**Task data:**
--- START ---
(** X17. The calls of a file add to the suite tree exactly the tests they
    declare, each once (those of [test.fail] and of nested groups
    included), and take none away. *)
Theorem declared_tests_fill_the_tree (ds : list Decl) (g : Globals) :
  allTestsOf (ambient (evalDecls ds g))
  ≡ₚ allTestsOf (ambient g) ++ declared (tree_suite (ambient g)) ds.
Proof. by destruct (evalDecls_effect ds g) as (_ & _ & Ha). Qed.

Lemma registerAll_keyedById ts (m : gmap string TestCase) :
  keyedById (Some m) → keyedById (Some (registerAll ts m)).
Proof.
  intros Hm m' k t [= <-] Hk.
  apply registerAll_lookup_Some in Hk as [Hk | [_ Hk]]; [|done].
  by apply (Hm m).
Qed.

Lemma evalDecls_keyedById ds g :
  keyedById (tests g) → keyedById (tests (evalDecls ds g)).
Proof.
  intros Hg. destruct (evalDecls_effect ds g) as (_ & Ht & _). rewrite Ht.
  destruct (tests g) as [m|]; cbn; [|by intros ? ? ? [=]].
  by apply registerAll_keyedById.
Qed.

(** X18. In a worker whose registry stores every test under its own id (as
    a new worker's empty registry does), [runTest] keeps it so, and the
    test that it looks up for a test id has that id. *)
Theorem lookup_gives_a_test_with_the_id modules testId testSuite importPath w :
  keyedById (worker_tests w) →
  keyedById (worker_tests (runTest_lookup modules testId testSuite importPath w).2)
  ∧ ∀ t, (runTest_lookup modules testId testSuite importPath w).1 = Some t →
         id t = testId.
Proof.
  intros Hw.
  assert (H0 : keyedById (Some (default ∅ (worker_tests w)))).
  { destruct (worker_tests w) as [m|]; cbn; [done|].
    intros m k t [= <-] Hk. by rewrite lookup_empty in Hk. }
  assert (H1 : keyedById (worker_tests
                 (runTest_lookup modules testId testSuite importPath w).2)).
  { unfold runTest_lookup. case_bool_decide; cbn [snd worker_tests]; [done|].
    by apply (evalDecls_keyedById _ (mkGlobals testSuite _)). }
  split; [done|]. intros t Ht. revert H1 Ht. unfold runTest_lookup.
  case_bool_decide; cbn [fst snd worker_tests]; intros H1 Ht.
  - cbn in Ht. by apply (H1 _ _ _ eq_refl).
  - destruct (tests (evalDecls _ _)) as [m|]; [|done].
    cbn in Ht. by apply (H1 m).
Qed.

Lemma lookup_gives_a_test_with_the_id_witness :
  id (mkTestCase "prompt" (mkLocation 6 3) 2
        (mkSuite "shell" describe (Some fileSuite_a)) [skip] [])
  = "a.ts:6:6shellprompt".
Proof.
  apply (lookup_gives_a_test_with_the_id (λ _, groupCalls)
           "a.ts:6:6shellprompt" fileTree_a "file:///w/.tact/cache/a.js"
           freshWorker).
  - intros m k t H. discriminate H.
  - vm_compute. reflexivity.
Defined.

Lemma runTest_lookup_state modules testId testSuite importPath w :
  ∃ m imports,
    (runTest_lookup modules testId testSuite importPath w).2
    = mkWorkerGlobals (Some m) imports
    ∧ importPath ∈ imports.
Proof.
  unfold runTest_lookup. case_bool_decide as Hin; cbn [snd].
  - eauto.
  - destruct (evalDecls_effect (modules importPath)
                (mkGlobals testSuite (Some (default ∅ (worker_tests w)))))
      as (_ & Ht & _). cbn [tests] in Ht. rewrite Ht. cbn.
    eexists _, _. split; [done|]. set_solver.
Qed.

(** X19. A file is imported once per worker: a second [runTest] for the
    same path evaluates nothing, leaves the registry and the set of
    imported paths as the first call left them, and only looks the test
    up. *)
Theorem file_is_imported_once modules id1 id2 suite1 suite2 importPath w :
  runTest_lookup modules id2 suite2 importPath
    (runTest_lookup modules id1 suite1 importPath w).2
  = (worker_tests (runTest_lookup modules id1 suite1 importPath w).2
       ≫= (λ m, m !! id2),
     (runTest_lookup modules id1 suite1 importPath w).2).
Proof.
  destruct (runTest_lookup_state modules id1 suite1 importPath w)
    as (m & imports & -> & Hin).
  unfold runTest_lookup. cbn [importSet worker_tests].
  by rewrite bool_decide_eq_true_2.
Qed.

Lemma registerAll_lookup_found ts (m : gmap string TestCase) t :
  t ∈ ts →
  (∀ t', t' ∈ ts → id t' = id t → t' = t) →
  registerAll ts m !! id t = Some t.
Proof.
  induction ts as [|x ts IH] using rev_ind; intros Hin Huniq.
  - by apply elem_of_nil in Hin.
  - rewrite registerAll_app. cbn.
    destruct (decide (id x = id t)) as [E|Hne].
    + rewrite (Huniq x) by (by rewrite ?elem_of_app, ?list_elem_of_singleton; eauto).
      apply lookup_insert_eq.
    + rewrite lookup_insert_ne by done. apply IH.
      * apply elem_of_app in Hin as [Hin|Hin]; [done|].
        apply list_elem_of_singleton in Hin. by subst.
      * intros t' Ht'. apply Huniq, elem_of_app. by left.
Qed.

(** X20. In a worker that has not imported the file yet, a test declared
    through [test] or [test.skip] is found by its id, provided no other
    test declared so in the file has the same id. *)
Theorem declared_test_is_found_by_id modules testSuite importPath w t :
  importPath ∉ importSet w →
  t ∈ declared (tree_suite testSuite) (modules importPath) →
  declaredViaFail t = false →
  (∀ t', t' ∈ declared (tree_suite testSuite) (modules importPath) →
         declaredViaFail t' = false → id t' = id t → t' = t) →
  (runTest_lookup modules (id t) testSuite importPath w).1 = Some t.
Proof.
  intros Hnew Hin Hreg Huniq. unfold runTest_lookup.
  rewrite bool_decide_eq_false_2 by done. cbn [fst].
  destruct (evalDecls_effect (modules importPath)
              (mkGlobals testSuite (Some (default ∅ (worker_tests w)))))
    as (_ & Ht & _). cbn [tests ambient] in Ht. rewrite Ht. cbn.
  apply registerAll_lookup_found.
  - apply elem_of_List_filter. split; [done|]. by rewrite Hreg.
  - intros t' Ht' E. apply elem_of_List_filter in Ht' as [Ht1 Ht2].
    apply Huniq; [done| |done]. by apply negb_true_iff.
Qed.

Lemma declared_test_is_found_by_id_witness :
  (runTest_lookup (λ _, groupCalls) "a.ts:6:6shellprompt" fileTree_a
     "file:///w/.tact/cache/a.js" freshWorker).1
  = Some (mkTestCase "prompt" (mkLocation 6 3) 2
            (mkSuite "shell" describe (Some fileSuite_a)) [skip] []).
Proof.
  apply (declared_test_is_found_by_id (λ _, groupCalls) fileTree_a
           "file:///w/.tact/cache/a.js" freshWorker
           (mkTestCase "prompt" (mkLocation 6 3) 2
              (mkSuite "shell" describe (Some fileSuite_a)) [skip] [])).
  - set_solver.
  - vm_compute. set_solver.
  - reflexivity.
  - intros t' Ht' Hreg E. apply list_elem_of_In in Ht'. vm_compute in Ht'.
    destruct Ht' as [<- | [<- | [<- | []]]].
    + vm_compute in E. discriminate E.
    + reflexivity.
    + discriminate Hreg.
Defined.

(** ** toHaveValue: the message and the rendering *)

Lemma toHaveValue_message_passed_iff chalk isNot pass expected :
  toHaveValue_message chalk isNot pass expected = "passed" ↔ pass ≠ isNot.
Proof.
  unfold toHaveValue_message. destruct pass, isNot; cbn [negb andb]; split;
    try done; intros H; discriminate H.
Qed.

(** X21. Whatever the colours, the message of [toHaveValue] is ["passed"]
    exactly when the assertion goes through, that is when [pass] differs
    from [isNot]. *)
Theorem message_is_passed_iff_assertion_succeeds
    cfg chalk isNot screen expected options :
  message (toHaveValue cfg chalk isNot screen expected options).1 = "passed"
  ↔ assertionSucceeds isNot
      (toHaveValue cfg chalk isNot screen expected options).1 = true.
Proof.
  unfold toHaveValue, assertionSucceeds.
  destruct (poll _ _ _ _ _) as [p st]. cbn [fst message pass].
  rewrite toHaveValue_message_passed_iff. by destruct p, isNot.
Qed.

(** X22. Both failure messages, of the positive and of the negated
    matcher, hold the expected value (a string as it is, a regular
    expression in its source form) and the comment that names the search
    method, each as coloured by chalk. *)
Theorem failure_message_names_expected_and_method chalk expected :
  includes (toHaveValue_message chalk false false expected)
    (green chalk (Expected_toString expected)) = true
  ∧ includes (toHaveValue_message chalk false false expected)
      (dim chalk ("// " +:+ comparisonMethod expected)) = true
  ∧ includes (toHaveValue_message chalk true true expected)
      (red chalk (Expected_toString expected)) = true
  ∧ includes (toHaveValue_message chalk true true expected)
      (dim chalk ("// " +:+ comparisonMethod expected)) = true.
Proof.
  unfold toHaveValue_message. cbn [negb andb].
  repeat split; apply includes_spec.
  - exists ("expect(" +:+ red chalk "received" +:+ ").toHaveValue("
            +:+ green chalk "expected" +:+ ") "
            +:+ dim chalk ("// " +:+ comparisonMethod expected)
            +:+ newline +:+ newline +:+ "Expected: "),
           (newline +:+ "Matches Found: " +:+ red chalk "0").
    by rewrite !append_assoc.
  - exists ("expect(" +:+ red chalk "received" +:+ ").toHaveValue("
            +:+ green chalk "expected" +:+ ") "),
           (newline +:+ newline +:+ "Expected: "
            +:+ green chalk (Expected_toString expected)
            +:+ newline +:+ "Matches Found: " +:+ red chalk "0").
    by rewrite !append_assoc.
  - exists ("expect(" +:+ red chalk "received" +:+ ").not.toHaveValue("
            +:+ green chalk "expected" +:+ ") "
            +:+ dim chalk ("// " +:+ comparisonMethod expected)
            +:+ newline +:+ newline +:+ "Expected: " +:+ green chalk "0 matches"
            +:+ newline +:+ "Found: "), "".
    rewrite !append_assoc. do 12 f_equal.
    induction (red chalk (Expected_toString expected)) as [|c s IH]; [done|].
    change (String c s = String c (s +:+ "")). by rewrite <- IH.
  - exists ("expect(" +:+ red chalk "received" +:+ ").not.toHaveValue("
            +:+ green chalk "expected" +:+ ") "),
           (newline +:+ newline +:+ "Expected: " +:+ green chalk "0 matches"
            +:+ newline +:+ "Found: " +:+ red chalk (Expected_toString expected)).
    by rewrite !append_assoc.
Qed.

Lemma render_app b1 b2 : render (b1 ++ b2) = render b1 +:+ render b2.
Proof. unfold render. by rewrite map_app, join_app. Qed.

(** X23. Rows are joined without a separator, so an expected string that
    ends one row and starts the next is found: if a row ends with [a] and
    the row below starts with [b], the sample for [a] followed by [b] is
    true. *)
Theorem value_across_two_rows_is_found
    screen options st rows1 r1 r2 rows2 (a1 a b b2 : string) :
  selectedBuffer options (screen (now st)) = rows1 ++ [r1; r2] ++ rows2 →
  join r1 = a1 +:+ a →
  join r2 = b +:+ b2 →
  expectedNow st = ExpString (a +:+ b) →
  (toHaveValue_callback screen options st).1 = true.
Proof.
  intros Hbuf H1 H2 He. unfold toHaveValue_callback. rewrite He, Hbuf. cbn [fst].
  apply includes_spec.
  exists (render rows1 +:+ a1), (b2 +:+ render rows2).
  rewrite !render_app. unfold render at 2. cbn [map].
  rewrite !join_cons, H1, H2. change (join []) with "".
  by rewrite !append_assoc.
Qed.

Lemma value_across_two_rows_is_found_witness :
  (toHaveValue_callback
     (λ _, mkTerminal [] [["$"; " "; "l"; "s"]; [" "; "-"; "l"; " "]]) None
     (mkMatcherState 0 (ExpString "ls -l"))).1 = true.
Proof.
  apply (value_across_two_rows_is_found _ None _ []
           ["$"; " "; "l"; "s"] [" "; "-"; "l"; " "] [] "$ " "ls" " -l" " ");
    reflexivity.
Defined.

(** ** transform.ts *)

Ltac pick_elem :=
  rewrite !elem_of_cons; repeat first [left; reflexivity | right].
--- END ---
**The problem:**
Take exactly the lines from the one containing "Lemma toHaveValue_message_passed_iff chalk" through the one containing "method, each as coloured by chalk. *)" in the data above, and output them with nothing added.

**Your solution:**
Lemma toHaveValue_message_passed_iff chalk isNot pass expected :
  toHaveValue_message chalk isNot pass expected = "passed" ↔ pass ≠ isNot.
Proof.
  unfold toHaveValue_message. destruct pass, isNot; cbn [negb andb]; split;
    try done; intros H; discriminate H.
Qed.

(** X21. Whatever the colours, the message of [toHaveValue] is ["passed"]
    exactly when the assertion goes through, that is when [pass] differs
    from [isNot]. *)
Theorem message_is_passed_iff_assertion_succeeds
    cfg chalk isNot screen expected options :
  message (toHaveValue cfg chalk isNot screen expected options).1 = "passed"
  ↔ assertionSucceeds isNot
      (toHaveValue cfg chalk isNot screen expected options).1 = true.
Proof.
  unfold toHaveValue, assertionSucceeds.
  destruct (poll _ _ _ _ _) as [p st]. cbn [fst message pass].
  rewrite toHaveValue_message_passed_iff. by destruct p, isNot.
Qed.

(** X22. Both failure messages, of the positive and of the negated
    matcher, hold the expected value (a string as it is, a regular
    expression in its source form) and the comment that names the search
    method, each as coloured by chalk. *)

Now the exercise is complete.